Os voltamogramas cíclicos e cronoamperogramas foram obtidos em solução desarejada com N2 purificado,19 a 25ºC, empregando um potenciostato-galvanostato EG&G PAR, mod. 273, interfaceado a um computador 386-IBM compatível.

Os valores da capacidade aparente, corrigida pela área do microeletrodo, Cd, foram calculados a partir dos voltamogramas cíclicos obtidos em solução de eletrólito de KCl, 1,0 mol L-1, para 0,003 £ v £ 0,5 V s-1. A corrente capacitiva (Ic) para cada valor de v foi medida em E = 0,4 V, e colocada na equação: Cd = (Ic v -1) / A com A = área do microeletrodo.

Para a observação da superfície dos microeletrodos foram utilizados microscópios óptico, Carl Zeiss-Jena, modelo NEOPHOT-30, e eletrônico de varredura - JEOL JSM-T330A.

Construção dos microeletrodos

1. Preparo dos microfios e selagem em vidro

1.1. Processo empregando fieiras: eletrodos de Pt, Pt-Rh (10% m/m) e Pt-Ir (20% m/m)

Os materiais de partida, fio das ligas de Pt-Rh e Pt-Ir, com 0,5 mm de diâmetro, tiveram sua espessura reduzida pela passagem em fieiras de diâmetro decrescente, num processo de estiramento seguido de recozimento, até o menor diâmetro: limitado pela fieira disponível (em torno de 160 mm).

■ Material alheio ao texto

(** C7. The code counts the distinct spellings it matched, not the
    distinct keywords.  With the single keyword ["robot"] matched in the
    title, one occurrence scores 10 and three occurrences in the same
    spelling score 10 as well, but three occurrences in three letter
    cases, which the case-insensitive pattern matches alike, score 30. *)
Theorem repeated_keyword_in_other_case_counts_again :
  text_field Examples.single_post "title" = "robot"
  /\ text_field Examples.repeated_post "title" = "robot robot robot"
  /\ text_field Examples.mixed_case_post "title" = "robot Robot ROBOT"
  /\ (fst <$> score_post Examples.loaded Examples.single_post) = Ok 10
  /\ (fst <$> score_post Examples.loaded Examples.repeated_post) = Ok 10
  /\ (fst <$> score_post Examples.loaded Examples.mixed_case_post) = Ok 30.
Proof. repeat split; reflexivity. Qed.

(** ** Scoring never raises on documents *)

Section ScoringNeverRaisesDocuments.

Context {order : SetOrder}.

Lemma has_key_Some (d : gmap string Z) key :
  has_key d key = true -> exists v, d !! key = Some v.
Proof. unfold has_key. destruct (d !! key); [eauto|discriminate]. Qed.

Lemma well_formed_scoring self key :
  well_formed self = true -> key ∈ scoring_keys ->
  exists v, getitem (scoring self) key = Ok v.
Proof.
  unfold well_formed. intros H Hk.
  apply andb_prop in H as [H _]. apply andb_prop in H as [H _].
  rewrite forallb_forall in H. apply list_elem_of_In in Hk.
  destruct (has_key_Some _ _ (H key Hk)) as [v Hv].
  exists v. apply getitem_Ok, Hv.
Qed.
(** X11. [createField] sends one request.  For a single-select field with
    options it carries the option names in the order given, each with an
    empty description and a color of the palette of eight, taken in turn:
    the option at index [i] has the color at index [i mod 8].  For any
    other data type, or without options, it carries no option.  A field is
    returned exactly when the error is nil. *)
Theorem createField_palette pid name dataType options w :
  ∃ opts r err w',
    createField pid name dataType options w = Some ((r, err), w') /\
    trace w' = trace w ++ [EvDo (CreateProjectV2Field pid dataType name opts) err] /\
    (is_Some r <-> err = None) /\
    (dataType = "SINGLE_SELECT" ->
     map fst opts = options /\
     ∀ i opt, opts !! i = Some opt -> colors !! (i mod 8) = Some opt.2) /\
    (dataType ≠ "SINGLE_SELECT" -> opts = []).
Proof.
  unfold createField.
  match goal with |- context [Do (CreateProjectV2Field _ _ _ ?o)] => set (opts := o) end.
  exists opts.
  assert ((dataType = "SINGLE_SELECT" ->
           map fst opts = options /\
           ∀ i opt, opts !! i = Some opt -> colors !! (i mod 8) = Some opt.2) /\
          (dataType ≠ "SINGLE_SELECT" -> opts = [])) as Hopts.
  { subst opts. split.
    - intros ->. rewrite bool_decide_eq_true_2 by done. cbn [andb].
      case_bool_decide as Hlen.
      + split.
        * apply list_eq. intros i. rewrite list_lookup_fmap, list_lookup_imap.
          by destruct (options !! i).
        * intros i opt. rewrite list_lookup_imap.
          destruct (options !! i) as [o |]; [| done].
          change (length colors) with 8. cbn -[Nat.modulo colors].
          destruct (lookup_lt_is_Some_2 colors (i mod 8)) as [c Hc].
          { change (length colors) with 8. apply Nat.mod_upper_bound. lia. }
          rewrite Hc. by intros [= <-].
      + destruct options; [| cbn in Hlen; lia]. split; [done |]. by intros i opt.
    - intros Hne. by rewrite bool_decide_eq_false_2. }
  clearbody opts.
  repeat run_step; eexists _, _, _; (split; [reflexivity |]); (split; [done |]);
    (split; [| exact Hopts]); split; (done || by eexists || by intros [? ?]).
Qed.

Os fios foram então, submetidos à ação de lixas d'água, de pequena granulometria (lixa-600), sendo o fio colocado entre duas faces de uma mesma lixa e estas friccionadas uma contra a outra. Subseqüentemente os microfios foram submetidos a banho de ultra-som em solução de ácido nítrico 50% (v/v) e a quente (40-50oC), durante 40 minutos. Em seguida foram enxaguados em água Milli-Q e seccionados em partes iguais com 2 cm de comprimento. Posteriormente, foram soldados a ponto a um fio de Ni-Cr de 15 cm de comprimento e 1 mm de diâmetro, e finalmente, selados em tubo de vidro de baixo ponto de fusão, previamente capilarizado.

Vários materiais como vidro alcalino, neutro, vidro-chumbo, vidro empregado na confecção de lâmpadas incandescentes, fluorescentes e de Neon foram empregados como material de selagem dos microeletrodos de Pt e suas ligas.

O processo de solda utilizado para conexão elétrica do microfio de Pt e suas ligas aos condutores externos (Ni-Cr) mostrou um alto índice de ruptura dos microfios próximo ao local da solda. Isto, possivelmente, se deva à vibração causada pelo ultra-som, durante os processos de limpeza. Este problema foi contornado efetuando-se o contato elétrico por um processo mais simples, com o emprego de solda chumbo-estanho.3 Neste procedimento, o microfio é primeiramente selado no tubo de vidro capilarizado, deixando-se na parte interna do tubo uma saliência de 1 cm. Esta região é posteriormente preenchida com pequenas aparas da liga Pb-Sn, juntamente com um fio de cobre de diâmetro adequado. A extremidade desse fio deve ser previamente limpa em ácido nítrico e estanhada. Todo este conjunto era aquecido com chama localizada, usando um maçarico. A massa fundida ao resfriar-se assume a forma interna do tubo capilarizado, fornecendo uma maior rigidez ao conjunto e um eficiente contato elétrico.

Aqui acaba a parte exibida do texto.